Give back the entries in full, exactly as they are written.

Excerpted data:
# # #

(** * Music accompaniment generator: a shallow embedding of MosabMohamed.py

    The development follows the Python module function by function.

    - Python integers are [Z]; [%] with a positive modulus is [Z.modulo].
    - The float arithmetic of the quantizer and of the fitness is modelled
      by exact rationals [Q]; equality of float results is stated with
      [Qeq] ([==]).
    - [int(midi_number / 12)] of the pitch codec, where an octave is read
      off a float, is modelled by the IEEE 754 binary64 division of the
      standard library ([SpecFloat.SFdiv]) followed by truncation.
    - A call either returns a value or raises: [outcome].
    - [random] and [numpy.random] are an explicit random source threaded
      through the operations that draw from it.
    - Lists that are updated in place ([mutation]) live in a store of
      objects addressed by references. *)

From Stdlib Require Import ZArith QArith Qabs Qminmax Lia Lqa Permutation SpecFloat.
From stdpp Require Import base list sets strings.
From Equations Require Import Equations.

Local Open Scope Z_scope.

(** ** Outcomes of a call *)

(** The exceptions of the model.  [TypeError] stands for an operation on
    an object of the wrong kind; [InvalidNoteName] is the error the
    specification names for the pitch codec. *)
Inductive exn : Set :=
| ZeroDivisionError
| IndexError
| TypeError
| OverflowError
| ValueError
| InvalidNoteName.

Inductive outcome (A : Type) : Type :=
| Return (a : A)
| Raise (e : exn).

Arguments Return {A} a.
Arguments Raise {A} e.

#[global] Instance outcome_ret : MRet outcome := fun A a => Return a.

#[global] Instance outcome_bind : MBind outcome := fun A B k c =>
  match c with
  | Return a => k a
  | Raise e => Raise e
  end.

(** [for x in xs: acc = body(acc, x)], stopping at the first exception. *)
Fixpoint for_each {A B : Type} (xs : list B) (acc : A)
    (body : A -> B -> outcome A) : outcome A :=
  match xs with
  | [] => Return acc
  | x :: rest => acc' ← body acc x; for_each rest acc' body
  end.

(** [range(n)] *)
Definition range (n : nat) : list nat := seq 0 n.

(** [l[i]] for a Python integer index: negative indices count from the
    end, anything outside raises [IndexError]. *)
Definition py_index {A : Type} (l : list A) (i : Z) : outcome A :=
  let len := Z.of_nat (length l) in
  let j := if i <? 0 then len + i else i in
  if j <? 0 then Raise IndexError
  else match l !! Z.to_nat j with
       | Some a => Return a
       | None => Raise IndexError
       end.

(** ** Pitch codec *)

Definition notes : list string :=
  ["C"; "C#"; "D"; "D#"; "E"; "F"; "F#"; "G"; "G#"; "A"; "A#"; "B"]%string.

(** The search loop of [note_to_midi_number]:
    [for i in range(len(notes)): if note == notes[i]: note_number = i; break] *)
Fixpoint note_number_loop (note : string) (ns : list string) (i : Z)
    (note_number : Z) : Z :=
  match ns with
  | [] => note_number
  | n :: rest =>
      if String.eqb note n then i
      else note_number_loop note rest (i + 1) note_number
  end.

Definition note_to_midi_number (note : string) (octave : Z) : outcome Z :=
  let note_number := note_number_loop note notes 0 0 in
  Return (octave * 12 + note_number).

(** An integer operand of [/], taken exactly. *)
Definition int_operand (x : Z) : spec_float :=
  match x with
  | Z0 => S754_zero false
  | Zpos p => S754_finite false p 0
  | Zneg p => S754_finite true p 0
  end.

(** [a / b] on two integers: the quotient rounded to the nearest binary64
    float, ties to even. *)
Definition int_truediv (a b : Z) : outcome spec_float :=
  if b =? 0 then Raise ZeroDivisionError
  else match SFdiv 53 1024 (int_operand a) (int_operand b) with
       | S754_infinity _ => Raise OverflowError
       | q => Return q
       end.

(** [int(x)] on a float: truncation toward zero. *)
Definition float_to_int (x : spec_float) : outcome Z :=
  match x with
  | S754_zero _ => Return 0
  | S754_finite s m e =>
      let v := if 0 <=? e then Z.pos m * 2 ^ e else Z.pos m / 2 ^ (- e) in
      Return (if s then - v else v)
  | S754_infinity _ => Raise OverflowError
  | S754_nan => Raise ValueError
  end.

Definition midi_number_to_note (midi_number : Z) : outcome (string * Z) :=
  quotient ← int_truediv midi_number 12;
  octave ← float_to_int quotient;
  let note_number := midi_number - octave * 12 in
  note ← py_index notes note_number;
  Return (note, octave).

(** ** Chord catalog *)

(** A chord is the three-element list [[tonic, mediant, dominant]]. *)
Definition chord : Type := Z * Z * Z.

# # #

Finished exercise:
(** * Music accompaniment generator: a shallow embedding of MosabMohamed.py

    The development follows the Python module function by function.

    - Python integers are [Z]; [%] with a positive modulus is [Z.modulo].
    - The float arithmetic of the quantizer and of the fitness is modelled
      by exact rationals [Q]; equality of float results is stated with
      [Qeq] ([==]).
    - [int(midi_number / 12)] of the pitch codec, where an octave is read
      off a float, is modelled by the IEEE 754 binary64 division of the
      standard library ([SpecFloat.SFdiv]) followed by truncation.
    - A call either returns a value or raises: [outcome].
    - [random] and [numpy.random] are an explicit random source threaded
      through the operations that draw from it.
    - Lists that are updated in place ([mutation]) live in a store of
      objects addressed by references. *)

From Stdlib Require Import ZArith QArith Qabs Qminmax Lia Lqa Permutation SpecFloat.
From stdpp Require Import base list sets strings.
From Equations Require Import Equations.

Local Open Scope Z_scope.

(** ** Outcomes of a call *)

(** The exceptions of the model.  [TypeError] stands for an operation on
    an object of the wrong kind; [InvalidNoteName] is the error the
    specification names for the pitch codec. *)
Inductive exn : Set :=
| ZeroDivisionError
| IndexError
| TypeError
| OverflowError
| ValueError
| InvalidNoteName.

Inductive outcome (A : Type) : Type :=
| Return (a : A)
| Raise (e : exn).

Arguments Return {A} a.
Arguments Raise {A} e.

#[global] Instance outcome_ret : MRet outcome := fun A a => Return a.

#[global] Instance outcome_bind : MBind outcome := fun A B k c =>
  match c with
  | Return a => k a
  | Raise e => Raise e
  end.

(** [for x in xs: acc = body(acc, x)], stopping at the first exception. *)
Fixpoint for_each {A B : Type} (xs : list B) (acc : A)
    (body : A -> B -> outcome A) : outcome A :=
  match xs with
  | [] => Return acc
  | x :: rest => acc' ← body acc x; for_each rest acc' body
  end.

(** [range(n)] *)
Definition range (n : nat) : list nat := seq 0 n.

(** [l[i]] for a Python integer index: negative indices count from the
    end, anything outside raises [IndexError]. *)
Definition py_index {A : Type} (l : list A) (i : Z) : outcome A :=
  let len := Z.of_nat (length l) in
  let j := if i <? 0 then len + i else i in
  if j <? 0 then Raise IndexError
  else match l !! Z.to_nat j with
       | Some a => Return a
       | None => Raise IndexError
       end.

(** ** Pitch codec *)

Definition notes : list string :=
  ["C"; "C#"; "D"; "D#"; "E"; "F"; "F#"; "G"; "G#"; "A"; "A#"; "B"]%string.

(** The search loop of [note_to_midi_number]:
    [for i in range(len(notes)): if note == notes[i]: note_number = i; break] *)
Fixpoint note_number_loop (note : string) (ns : list string) (i : Z)
    (note_number : Z) : Z :=
  match ns with
  | [] => note_number
  | n :: rest =>
      if String.eqb note n then i
      else note_number_loop note rest (i + 1) note_number
  end.

Definition note_to_midi_number (note : string) (octave : Z) : outcome Z :=
  let note_number := note_number_loop note notes 0 0 in
  Return (octave * 12 + note_number).

(** An integer operand of [/], taken exactly. *)
Definition int_operand (x : Z) : spec_float :=
  match x with
  | Z0 => S754_zero false
  | Zpos p => S754_finite false p 0
  | Zneg p => S754_finite true p 0
  end.

(** [a / b] on two integers: the quotient rounded to the nearest binary64
    float, ties to even. *)
Definition int_truediv (a b : Z) : outcome spec_float :=
  if b =? 0 then Raise ZeroDivisionError
  else match SFdiv 53 1024 (int_operand a) (int_operand b) with
       | S754_infinity _ => Raise OverflowError
       | q => Return q
       end.

(** [int(x)] on a float: truncation toward zero. *)
Definition float_to_int (x : spec_float) : outcome Z :=
  match x with
  | S754_zero _ => Return 0
  | S754_finite s m e =>
      let v := if 0 <=? e then Z.pos m * 2 ^ e else Z.pos m / 2 ^ (- e) in
      Return (if s then - v else v)
  | S754_infinity _ => Raise OverflowError
  | S754_nan => Raise ValueError
  end.

Definition midi_number_to_note (midi_number : Z) : outcome (string * Z) :=
  quotient ← int_truediv midi_number 12;
  octave ← float_to_int quotient;
  let note_number := midi_number - octave * 12 in
  note ← py_index notes note_number;
  Return (note, octave).

(** ** Chord catalog *)

(** A chord is the three-element list [[tonic, mediant, dominant]]. *)
Definition chord : Type := Z * Z * Z.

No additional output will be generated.